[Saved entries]
(* ===== verification/_CoqProject ===== *)
-Q . S2P
Prelude.v
Text.v
Utf.v
Message.v
Parser.v
Framer.v
CaseMapping.v
ServerFeatures.v
Capability.v
CommandBuilder.v
JoinTarget.v
Scram.v
OrdMap.v
SessionTypes.v
Connection.v
Platform.v
Sts.v
Ctcp.v
Metadata.v
Typing.v
SessionCore.v
SessionOutbound.v
SessionMarkers.v
SessionHistory.v
SessionNegotiation.v
SessionDispatch.v
Session.v
SessionInvariants.v
SessionProperties.v
SessionReconnect.v
SessionMessages.v
Secrets.v
Presence.v
Events.v
Conversation.v
MembershipNoise.v
Translator.v
ReducerState.v
ReducerTranscript.v
ReducerSplice.v
Reducer.v
ReducerViews.v
ReducerRows.v
ReducerSteps.v
ReducerInvariants.v
ReducerProperties.v
SettingsIni.v
SettingsValues.v
Settings.v
SettingsAccess.v
SettingsLines.v
SettingsFile.v
SettingsProperties.v
StsStore.v
StsStoreProperties.v
Lists.v
ListsProperties.v
ClosedChannels.v
StoragePath.v
ConversationLog.v
ConversationLogProperties.v
StatusEntry.v
Command.v
Autoaway.v
Inbox.v
Console.v
AvatarUrl.v
ChannelList.v
PlaybackTime.v
Playback.v
Profiles.v
Credentials.v
ControllerState.v
ControllerServices.v
ControllerReplies.v
Controller.v
ControllerCommands.v
ControllerNetworks.v
ControllerInvariants.v
ControllerProperties.v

• _WHAT THE TASK ASKS_
Each line from the top of the data, up to and including the line that contains "Translator.v", should be set down exactly.

• _EXERCISE ANSWER_
(* ===== verification/_CoqProject ===== *)
-Q . S2P
Prelude.v
Text.v
Utf.v
Message.v
Parser.v
Framer.v
CaseMapping.v
ServerFeatures.v
Capability.v
CommandBuilder.v
JoinTarget.v
Scram.v
OrdMap.v
SessionTypes.v
Connection.v
Platform.v
Sts.v
Ctcp.v
Metadata.v
Typing.v
SessionCore.v
SessionOutbound.v
SessionMarkers.v
SessionHistory.v
SessionNegotiation.v
SessionDispatch.v
Session.v
SessionInvariants.v
SessionProperties.v
SessionReconnect.v
SessionMessages.v
Secrets.v
Presence.v
Events.v
Conversation.v
MembershipNoise.v
Translator.v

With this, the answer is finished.